(Collected data)

(* ===== verification/EndToEnd.v ===== *)
(** * Generate, import, export: the pipeline the script means

    [main] (lines 169-188) calls [generate_sample_data], then
    [clean_raw_data] on the whole dict, which breaks the run
    ([Pipeline.main_raises_type_error]).  This file composes the three
    components that fit together as the spec describes them, each
    taken as the code has it: [generate_sample_data(n)] builds the
    dict [data] ([Generator]); [import_to_database(data)] stores it
    ([ImportRun]); [export_from_database(filename)] writes the store
    ([Exporter]).  From an empty store and for [n <= 85] (so that
    [random.sample] takes its pool branch), whenever the ISBNs Faker
    drew are distinct, the import returns the counts [n], [n] and
    [min(5, n)], and the export returns the same counts and leaves in
    the file the JSON text of the document of the stored rows.  The
    bridge is [gen_import_input]: the generator's dicts are exactly the
    author, book and publisher dicts [ImportRun] runs on, with prices
    that survive the DecimalField. *)

From S2P Require Import Prelude PyValue PyNum Schema Random Store Json Importer Generator ImportRun Exporter.

Local Open Scope Z_scope.

(** ** From the generator's dicts to input records *)

Lemma records_of_dicts {A} (P : list (string * val) -> Prop) (f : A -> list (string * val)) (Q : A -> Prop) h vs :
  (forall kvs, P kvs -> exists a, kvs = f a /\ Q a) -> Forall (dict_rec P h) vs ->
  exists ls xs, vs = VRef <$> ls /\ Forall2 (fun l a => heap_get h l = Some (ODict (f a))) ls xs /\ Forall Q xs.
Proof.
  intros HP Hvs. induction Hvs as [|v vs (l & kvs & -> & Hl & Hk) _ (ls & xs & -> & Hf & HQ)]; [by exists [], []|].
  destruct (HP _ Hk) as (a & -> & Ha). exists (l :: ls), (a :: xs). split_and!; by constructor.
Qed.

Lemma author_ok_dict kvs : author_ok kvs -> exists a, kvs = author_dict a /\ True.
Proof. intros (nm & bd & c & bio & -> & _). by exists (mkAuthorData nm bd c bio). Qed.

Lemma book_ok_dict kvs :
  book_ok kvs -> exists b, kvs = book_dict b /\ (100 <= bk_pages b <= 800 /\ price_in_range (bk_price b)).
Proof. intros (t & pd & g & isbn & pages & price & -> & _ & _ & Hp & Hr). by exists (mkBookData t pd g isbn pages price). Qed.

Lemma publisher_ok_dict kvs : publisher_ok kvs -> exists p, kvs = publisher_dict p /\ True.
Proof. intros (nm & ad & url & em & ->). by exists (mkPublisherData nm ad url em). Qed.

(** A generated price goes through the DecimalField unchanged. *)
Lemma generated_price_decimal p :
  price_in_range p -> exists q, decimal_price p = inr (VDecimal q (-2)) /\ py_float (VDecimal q (-2)) = inr p.
Proof. apply decimal_price_two_places; lia. Qed.

Lemma generated_book_storable b : 100 <= bk_pages b <= 800 /\ price_in_range (bk_price b) -> book_storable b = true.
Proof.
  intros [Hp Hr]. destruct (generated_price_decimal _ Hr) as (q & Hd & _).
  unfold book_storable. rewrite Hd, bool_decide_eq_true_2 by lia. done.
Qed.

(** What [generate_sample_data(n)] leaves in the heap is input the
    importer runs on: [n] authors, [n] books, [min(5, n)] publishers. *)
Lemma gen_import_input h l la lb lp aus bs ps :
  heap_get h l = Some (ODict [("authors", VRef la); ("books", VRef lb); ("publishers", VRef lp)]) ->
  heap_get h la = Some (OList aus) -> Forall (dict_rec author_ok h) aus ->
  heap_get h lb = Some (OList bs) -> Forall (dict_rec book_ok h) bs ->
  heap_get h lp = Some (OList ps) -> Forall (dict_rec publisher_ok h) ps ->
  exists ads bks pbs, import_input h (VRef l) ads bks pbs /\
    length ads = length aus /\ length bks = length bs /\ length pbs = length ps /\
    Forall (fun b => 100 <= bk_pages b <= 800 /\ price_in_range (bk_price b)) bks.
Proof.
  intros Hl Hla Ha Hlb Hb Hlp Hp.
  destruct (records_of_dicts _ _ _ h aus author_ok_dict Ha) as (las & ads & -> & Has & _).
  destruct (records_of_dicts _ _ _ h bs book_ok_dict Hb) as (lbs & bks & -> & Hbs & Hbk).
  destruct (records_of_dicts _ _ _ h ps publisher_ok_dict Hp) as (lps & pbs & -> & Hps & _).
  exists ads, bks, pbs. rewrite !length_fmap, <-(Forall2_length _ _ _ Has), <-(Forall2_length _ _ _ Hbs),
    <-(Forall2_length _ _ _ Hps).
  split_and!; [|done..]. exists l. eexists. by exists la, lb, lp, las, lbs, lps.
Qed.

(** ** The stored rows can be exported *)

Lemma insert_rows_forall (Q : row -> Prop) t rs :
  keys_ok t -> map_Forall (fun _ => Q) (t_rows t) -> Forall Q rs -> map_Forall (fun _ => Q) (t_rows (insert_rows t rs).1).
Proof.
  intros Hk Ht Hrs k r Hr. destruct (insert_rows t rs) as [t' ks] eqn:Hi. simpl in Hr.
  destruct (proj2 (proj2 (insert_rows_grow _ _ _ _ Hk Hi)) k r Hr) as [Ho|Hin]; [exact (Ht k r Ho)|].
  by eapply Forall_forall.
Qed.

Lemma col_ok_str c r s : assoc_lookup c r = Some (VStr s) -> col_ok c r.
Proof. intros H. by exists (VStr s), (encode_str s). Qed.

Lemma author_dict_ok a : author_row_ok (author_dict a).
Proof. split_and!; [eapply col_ok_str; reflexivity|by eexists|eapply col_ok_str; reflexivity..]. Qed.

Lemma publisher_dict_ok p : publisher_row_ok (publisher_dict p).
Proof. split_and!; eapply col_ok_str; reflexivity. Qed.

Lemma book_row_export_ok b k pv :
  100 <= bk_pages b <= 800 -> price_in_range (bk_price b) -> decimal_price (bk_price b) = inr pv ->
  book_row_ok (book_row b k pv).
Proof.
  intros Hp Hr Hd. destruct (generated_price_decimal _ Hr) as (q & Hd' & Hf). rewrite Hd in Hd'. injection Hd' as ->.
  assert (Hl : Z.log2 (Z.abs (bk_pages b)) <= Z.log2 800) by (apply Z.log2_le_mono; lia).
  destruct (int_repr_ok (bk_pages b)) as (s & Hs); [simpl in Hl; lia|].
  split_and!; [eapply col_ok_str; reflexivity|by eexists|eapply col_ok_str; reflexivity..| |].
  - exists (VInt (bk_pages b)), s. split; [reflexivity|by simpl; rewrite Hs].
  - by exists (VDecimal q (-2)), (bk_price b).
Qed.

(** After a successful import of generated data the store still holds
    only rows the export can print. *)
Lemma import_export_ok d d' ads bks rows pbs :
  keys_ok (db_authors d) -> keys_ok (db_books d) -> keys_ok (db_publishers d) -> export_ok d ->
  Forall (fun b => 100 <= bk_pages b <= 800 /\ price_in_range (bk_price b)) bks ->
  Forall2 (fun r b => exists k ra pv, r = book_row b k pv /\ t_rows (db_authors d') !! k = Some ra /\
                                      decimal_price (bk_price b) = inr pv) rows bks ->
  db_authors d' = (insert_rows (db_authors d) (author_dict <$> ads)).1 ->
  db_books d' = (insert_rows (db_books d) rows).1 ->
  db_publishers d' = (insert_rows (db_publishers d) (publisher_dict <$> pbs)).1 ->
  export_ok d'.
Proof.
  intros KA KB KP (OA & OB & OP) Hbk Hrows HA HB HP. unfold export_ok. rewrite HA, HB, HP.
  split_and!; apply insert_rows_forall; try done.
  - apply Forall_fmap, Forall_forall. intros a _. apply author_dict_ok.
  - apply Forall_forall. intros r Hr.
    destruct (Forall2_elem_l _ _ _ _ (Forall2_Forall_r _ _ _ _ Hrows Hbk) Hr) as (b & _ & (k & ra & pv & -> & _ & Hd) & Hp & Hpr).
    by apply book_row_export_ok.
  - apply Forall_fmap, Forall_forall. intros p _. apply publisher_dict_ok.
Qed.

(** ** The composed run *)

Lemma empty_db_export_ok : export_ok empty_db.
Proof. split_and!; apply map_Forall_empty. Qed.

(** Generated data is input the empty store accepts, once its ISBNs are
    distinct and there are at most 85 books. *)
Lemma gen_import_allowed ads bks :
  length ads = length bks -> (length bks <= 85)%nat -> NoDup (bk_isbn <$> bks) ->
  Forall (fun b => 100 <= bk_pages b <= 800 /\ price_in_range (bk_price b)) bks ->
  import_allowed empty_db ads bks.
Proof.
  intros Hl H85 Hnd Hbk. split_and!; [|by eapply Forall_impl; [exact Hbk|apply generated_book_storable]|done| |done].
  - intros Hb. left. intros ->. destruct bks; [done|discriminate].
  - apply Forall_forall. intros b _. unfold table_rows, col_values. simpl. rewrite map_to_list_empty. apply not_elem_of_nil.
Qed.

Lemma size_insert_empty_table rs : size (t_rows (insert_rows empty_table rs).1) = length rs.
Proof. rewrite (insert_rows_size _ _ _ _ (proj1 empty_db_ok) (surjective_pairing _)). reflexivity. Qed.

(** C4. The pipeline the spec describes, generate then import then
    export, composed from the script's own functions: from an empty
    store and a closed heap, [generate_sample_data(n)] for
    [0 <= n <= 85] returns a dict [data] of [n] author, [n] book and
    [min(5, n)] publisher dicts; when the ISBNs Faker drew for the books
    are distinct, [import_to_database(data)] returns the counts [n], [n]
    and [min(5, n)], and [export_from_database(filename)] then returns
    the same three numbers and leaves in [filename] the JSON text of the
    document of the store.  For every random source, Faker and seed. *)
Theorem generate_import_export `{RandomSource R, Faker R} n fn h (r : R) fs :
  heap_closed h -> 0 <= n <= 85 ->
  exists l h1 r1 ads bks pbs,
    generate_sample_data n (mkWorld h (mkEnv empty_db r fs)) = (inr (VRef l), mkWorld h1 (mkEnv empty_db r1 fs)) /\
    import_input h1 (VRef l) ads bks pbs /\
    (NoDup (bk_isbn <$> bks) ->
     exists l2 h2 d2 r2 h3,
       import_to_database (VRef l) (mkWorld h1 (mkEnv empty_db r1 fs)) = (inr (VRef l2), mkWorld h2 (mkEnv d2 r2 fs)) /\
       heap_get h2 l2 = Some (ODict [("authors", VInt n); ("books", VInt n); ("publishers", VInt (Z.min 5 n))]) /\
       export_from_database fn (mkWorld h2 (mkEnv d2 r2 fs)) =
         (inr (n, n, Z.min 5 n), mkWorld h3 (mkEnv d2 r2 (<[fn := jprint 0 (export_doc d2)]> fs)))).
Proof.
  intros Hcl Hn.
  destruct (generate_sample_data_spec n h empty_db r fs Hcl)
    as (l & la & lb & lp & h1 & r1 & aus & bs & ps & Hgen & Hcl1 & Hl & Hla & Hna & Ha & Hlb & Hnb & Hb & Hlp & Hnp & Hp).
  destruct (gen_import_input h1 l la lb lp aus bs ps Hl Hla Ha Hlb Hb Hlp Hp) as (ads & bks & pbs & Hin & LA & LB & LP & Hbk).
  exists l, h1, r1, ads, bks, pbs. split_and!; [done|done|]. intros Hnd.
  assert (Hal : import_allowed empty_db ads bks) by (apply gen_import_allowed; [lia|lia|done|done]).
  destruct (import_to_database_run h1 (VRef l) ads bks pbs empty_db r1 fs (heap_closed_wf _ Hcl1) empty_db_ok Hin Hal)
    as (h2 & d2 & r2 & l2 & Hrun & Hwf2 & Hl2 & HA & (rows & Hrows & HB) & HP & _).
  pose proof (import_preserves (VRef l) (mkWorld h1 (mkEnv empty_db r1 fs)) empty_db_ok) as Hok2.
  rewrite Hrun in Hok2. cbn [snd w_ext e_db] in Hok2.
  pose proof empty_db_ok as (KA & KB & KP & _).
  destruct (export_from_database_run fn h2 d2 r2 fs Hwf2 Hok2
              (import_export_ok _ _ ads bks rows pbs KA KB KP empty_db_export_ok Hbk Hrows HA HB HP)) as (h3 & Hexp).
  exists l2, h2, d2, r2, h3. rewrite Hexp, HA, HB, HP. cbn [db_authors db_books db_publishers empty_db].
  rewrite !size_insert_empty_table, !length_fmap, (Forall2_length _ _ _ Hrows), LA, LB, LP, Hna, Hnb, Hnp in *.
  rewrite !Z2Nat.id in * by lia. split_and!; done.
Qed.

Lemma generate_import_export_witness :
  heap_closed (mkHeap ∅ 1) /\ 0 <= 2 <= 85 /\
  exists l h1 r1 ads bks pbs,
    generate_sample_data 2 (mkWorld (mkHeap ∅ 1) (mkEnv empty_db 7 ∅)) = (inr (VRef l), mkWorld h1 (mkEnv empty_db r1 ∅)) /\
    import_input h1 (VRef l) ads bks pbs /\
    (NoDup (bk_isbn <$> bks) ->
     exists l2 h2 d2 r2 h3,
       import_to_database (VRef l) (mkWorld h1 (mkEnv empty_db r1 ∅)) = (inr (VRef l2), mkWorld h2 (mkEnv d2 r2 ∅)) /\
       heap_get h2 l2 = Some (ODict [("authors", VInt 2); ("books", VInt 2); ("publishers", VInt (Z.min 5 2))]) /\
       export_from_database "library_export.json" (mkWorld h2 (mkEnv d2 r2 ∅)) =
         (inr (2, 2, Z.min 5 2), mkWorld h3 (mkEnv d2 r2 (<["library_export.json" := jprint 0 (export_doc d2)]> ∅)))).
Proof.
  assert (Hc : heap_closed (mkHeap ∅ 1)) by decide_by_compute.
  split_and!; [exact Hc|lia|lia|].
  exact (generate_import_export 2 "library_export.json" (mkHeap ∅ 1) 7 ∅ Hc ltac:(lia)).
Defined.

Work item: Each line of the entries where the string "mkEnv" occurs should be shown.

Answer for the task:
    generate_sample_data n (mkWorld h (mkEnv empty_db r fs)) = (inr (VRef l), mkWorld h1 (mkEnv empty_db r1 fs)) /\
       import_to_database (VRef l) (mkWorld h1 (mkEnv empty_db r1 fs)) = (inr (VRef l2), mkWorld h2 (mkEnv d2 r2 fs)) /\
       export_from_database fn (mkWorld h2 (mkEnv d2 r2 fs)) =
         (inr (n, n, Z.min 5 n), mkWorld h3 (mkEnv d2 r2 (<[fn := jprint 0 (export_doc d2)]> fs)))).
  pose proof (import_preserves (VRef l) (mkWorld h1 (mkEnv empty_db r1 fs)) empty_db_ok) as Hok2.
    generate_sample_data 2 (mkWorld (mkHeap ∅ 1) (mkEnv empty_db 7 ∅)) = (inr (VRef l), mkWorld h1 (mkEnv empty_db r1 ∅)) /\
       import_to_database (VRef l) (mkWorld h1 (mkEnv empty_db r1 ∅)) = (inr (VRef l2), mkWorld h2 (mkEnv d2 r2 ∅)) /\
       export_from_database "library_export.json" (mkWorld h2 (mkEnv d2 r2 ∅)) =
         (inr (2, 2, Z.min 5 2), mkWorld h3 (mkEnv d2 r2 (<["library_export.json" := jprint 0 (export_doc d2)]> ∅)))).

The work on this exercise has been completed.